Sir Arthur Conan Doyle weaved mysteries as no other, with his protagonist detective, Sherlock Holmes, well-tuned to the significance (The Adventure of Silver Blaze) of a watchdog not barking when it should.

Another watchdog mysteriously not barking when it should is the Surface Transportation Board (STB) following the Biden Administration’s Dec. 17 halting of Texas cross-border rail operations of Union Pacific (UP), BNSF and Ferromex at Eagle Pass and El Paso. Mexico is the United States’ second largest export market, with more than one-third of North American cross-border traffic—including some 66% of U.S. agricultural exports to Mexico—transiting these now-closed border crossings.

The closings by U.S. Customs and Border Protection (CBP), an agency of the Executive Branch Department of Homeland Security, is preventing the international transit of 24 trains daily carrying, in addition to agricultural products, automotive parts, finished vehicles, chemicals and consumer goods. The impact on the U.S. economy, says UP, is in the hundreds of millions of dollars daily, with tens of thousands of railcars at full stop throughout the nation, forcing rail and rail shipper layoffs.

CBP says the closing is necessary for the safety and security of migrants, including unaccompanied children, crossing the border after climbing aboard and atop freight cars in Mexico—an assertion contested by railroads. Despite a recent surge of border-crossing migrants, UP says only five were found aboard its trains over the past five weeks.

Union Pacific photo

While much of the globe heard barks from the Biden White House, Executive Branch Department of Transportation and the STB in the midst of, and following, a 2021 supply chain crisis affecting railroads, and again in 2022 when a nationwide rail work stoppage was imminent, those voices are now silent over a new emerging rail service reversal. Troublingly evident is that this latest rail service disruption threatening the North American supply chain is an intentional act of the Biden Administration.
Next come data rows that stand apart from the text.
Definition checkCallToVerify (callee publicKey thirdArgumentValue : node) (secondaryLocations : list node)
  : eval (list ReportDescriptor) :=
  let! algorithmsProperty := found_property (Some thirdArgumentValue) "algorithms" in
  Ok (match algorithmsProperty with
      | None => if isNullLiteral publicKey then raiseIssueOn callee VERIFY_MESSAGE secondaryLocations else []
      | Some p =>
          match valueOf (get_node p "value") "ArrayExpression" with
          | None => []
          | Some algorithmsValue =>
              let algorithmsContainNone :=
                existsb (fun e => strictly_equal (literal_value (valueOf (as_node e) "Literal")) (VStr "none"))
                  (get_array algorithmsValue "elements") in
              if algorithmsContainNone then
                raiseIssueOn callee VERIFY_MESSAGE
                  (if different_node (get_node p "value") algorithmsValue
                   then secondaryLocations ++ [algorithmsValue] else secondaryLocations)
              else []
          end
      end).

Definition S5659 (callExpression : node) : eval (list ReportDescriptor) :=
  let isCallToSign := fqn_is callExpression "jsonwebtoken.sign" in
  let isCallToVerify := fqn_is callExpression "jsonwebtoken.verify" in
  if negb isCallToSign && negb isCallToVerify then Ok []
  else if argument_count callExpression <? 3 then Ok []
  else
    match argument_at callExpression 2 with
    | None => Ok []
    | Some thirdArgument =>
        match valueOf (Some thirdArgument) "ObjectExpression" with
        | None => Ok []
        | Some thirdArgumentValue =>
            let! callee := node_at callExpression "callee" in
            let secondaryLocations :=
              thirdArgumentValue :: if negb (same_node thirdArgumentValue thirdArgument) then [thirdArgument] else [] in
            if isCallToSign then checkCallToSign callee thirdArgumentValue secondaryLocations
            else
              match argument_at callExpression 1 with
              | Some secondArgument => checkCallToVerify callee secondArgument thirdArgumentValue secondaryLocations
              | None => Ok []
              end
        end
    end.

(** ** Archives: S5042 *)

Definition canBeProperty (prop : node) (propName : string) : bool :=
  (type_of prop =s "SpreadElement")
  || match get_node prop "key" with
     | Some key => isIdentifier (Some key) [propName] || (isLiteral (Some key) && str_prop_is key "value" propName)
     | None => false
     end.

(** An argument whose value is an object without the property. *)
Definition lacks_option (argument : option node) (option_name : string) : bool :=
  match argument with
  | Some a =>
      match valueOf (Some a) "ObjectExpression" with
      | Some o => negb (existsb (fun prop => canBeProperty prop option_name) (get_nodes o "properties"))
      | None => false
      end
  | None => false
  end.

Definition isSensitiveTarCall (call : node) : bool := fqn_is call "tar.x" && lacks_option (argument_at call 0) "filter".

Definition isSensitiveExtractZipCall (call : node) : bool :=
  fqn_is call "extract-zip" && lacks_option (argument_at call 1) "onEntry".

Definition S5042 (call : node) : eval (list ReportDescriptor) :=
  let! callee := node_at call "callee" in
  Ok (if isSensitiveTarCall call || isSensitiveExtractZipCall call
         || fqn_in call ["jszip.loadAsync"; "yauzl.open"; "adm-zip.extractAllTo"]
      then [report "safeExpanding" callee] else []).

(** ** Debugging: S4507, with the ancestors of the call *)

Definition isInsideConditional (ancestors : list node) : bool := existsb (fun a => type_of a =s "IfStatement") ancestors.

Definition S4507 (ancestors : list node) (callExpression : node) : eval (list ReportDescriptor) :=
  let! callee := node_at callExpression "callee" in
  if isMemberWithProperty callee ["use"] && (0 <? argument_count callExpression) && negb (isInsideConditional ancestors) then
    let! args := flattened (arguments_of callExpression) in
    Ok (flat_map (fun m =>
          let middleware := writeOrNode m in
          if (type_of middleware =s "CallExpression") && fqn_is middleware "errorhandler"
          then [report "deactivateDebug" middleware] else []) args)
  else Ok [].
(** The operand, with its parent. *)
Definition checkOperator (unaryNode : option node) (parent : node) : list (ReportDescriptor * list Suggested) :=
  match unaryNode with
  | Some unary =>
      if (type_of unary =s "UnaryExpression")
         && match get_str unary "operator" with Some op => isUnaryOperatorOfInterest op | None => false end
      then
        match getTokenBefore unary (fun token => t_value token =s "="), getFirstToken unary, get_node unary "argument" ≫= getFirstToken with
        | Some assignmentOperatorToken, Some unaryOperatorToken, Some expressionFirstToken =>
            if tokens_adjacent assignmentOperatorToken unaryOperatorToken
               && negb (tokens_adjacent unaryOperatorToken expressionFirstToken)
            then
              [(mkDescriptor "useExistingOperator" [("operator", default "" (get_str unary "operator"))]
                  (AtLocation (mkLoc (start (t_loc assignmentOperatorToken)) (endp (t_loc unaryOperatorToken)))) [],
                if type_of parent =s "AssignmentExpression"
                then [mkSuggested "suggestExistingOperator"
                        [(((t_range assignmentOperatorToken).1, (t_range unaryOperatorToken).2),
                          (t_value unaryOperatorToken +:+ t_value assignmentOperatorToken)%string)]]
                else [])]
            else []
        | _, _, _ => []
        end
      else []
  | None => []
  end.

Definition S2757 (n : node) : list (ReportDescriptor * list Suggested) :=
  if type_of n =s "AssignmentExpression" then
    if str_prop_is n "operator" "=" then checkOperator (get_node n "right") n else []
  else if type_of n =s "VariableDeclarator" then checkOperator (get_node n "init") n
  else [].

End Operators.

(** ** S1472: arguments on another line *)

Section CallArguments.

Context (getLastToken : node -> option Token) (getLastTokenBetween : node -> node -> (Token -> bool) -> option Token)
  (getTokenAfter : node -> (Token -> bool) -> option Token) (getTokenBefore : node -> option Token).

Definition isClosingParen (token : Token) : bool := (t_type token =s "Punctuator") && (t_value token =s ")").

Definition isNotClosingParen (token : Token) : bool := negb (isClosingParen token).

Definition getCallee (call : node) : eval node :=
  match get_node call "typeArguments" with Some t => Ok t | None => node_at call "callee" end.

(** A report at a location, or at a position: its end is absent then. *)
Record LineReport := mkLineReport { lr_message : string; lr_start : Position; lr_end : option Position; lr_line : Z }.

Definition S1472_CallExpression (call : node) : eval (list LineReport) :=
  let! own := node_at call "callee" in
  match get_array call "arguments" with
  | [argument] =>
      if type_of own =s "CallExpression" then Ok []
      else
        let! callee := getCallee call in
        let! argument := of_option TypeError (as_node argument) in
        let! last_of_callee := of_option TypeError
          (match getLastTokenBetween callee argument isClosingParen with Some t => Some t | None => getLastToken callee end) in
        let calleeLastLine := line (endp (t_loc last_of_callee)) in
        let! first := of_option TypeError (getTokenAfter callee isNotClosingParen) in
        let s := start (t_loc first) in
        if negb (calleeLastLine =? line s)%Z then
          let! last_of_call := of_option TypeError (getLastToken call) in
          let e := endp (t_loc last_of_call) in
          Ok [mkLineReport "moveArguments" s (if negb (line e =? line s)%Z then None else Some e) calleeLastLine]
        else Ok []
  | _ => Ok []
  end.

Definition S1472_TaggedTemplateExpression (n : node) : eval (list LineReport) :=
  let! quasi := node_at n "quasi" in
  Ok (match getTokenBefore quasi, h_loc (hdr quasi) with
      | Some tokenBefore, Some loc =>
          if negb (line (endp (t_loc tokenBefore)) =? line (start loc))%Z
          then [mkLineReport "moveTemplateLiteral" (start loc) (Some (mkPos (line (start loc)) (column (start loc) + 1)))
                  (line (start (t_loc tokenBefore)))]
          else []
      | _, _ => []
      end).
By contrast, a looming rail strike in 2022 so concerned President Biden that despite his personally cherished “union Joe” image, he abandoned solidarity with rail labor to sign work-stoppage-blocking legislation, saying protection of the economy was a greater priority. Now, the Biden priority is repairing declining poll numbers attributed to alleged botched handling of the migrant crisis. Unsurprisingly, Transportation Secretary Pete Buttigieg has no quarrel, as he is a Biden Cabinet officer.

The STB, however, is independent of the Executive Branch and anointed by Congress as the primary watchdog monitoring rail network fluidity. Yet the bark of STB Chairperson Martin J. Oberman, so loud and frequent when prior rail service failures emerged, is suddenly silent as to the Biden Administration’s hobbling of rail service at Eagle Pass and El Paso. Similarly silent are Democratic STB members Robert E. Primus and Karen J. Hedlund and Republican members Patrick J. Fuchs and Michelle A. Schultz. Detective Holmes would consider politics a motive for the self-imposed muzzles.

Notwithstanding STB statutory independence, its five members (three Democrats and two Republicans) are tethered to the President. It is Biden who installed Oberman as chairperson; it is Biden who will decide if Primus or Hedlund succeeds Oberman, who will voluntarily depart the agency in early 2024; and it is Biden who will determine in 2024 whether to nominate Fuchs to a second term. Should Biden be re-elected in November, Schultz’ renomination in 2026 would be his choice. Independence, you see—as with notions of “fair”—is a flexible term residing in the eyes of the beholder.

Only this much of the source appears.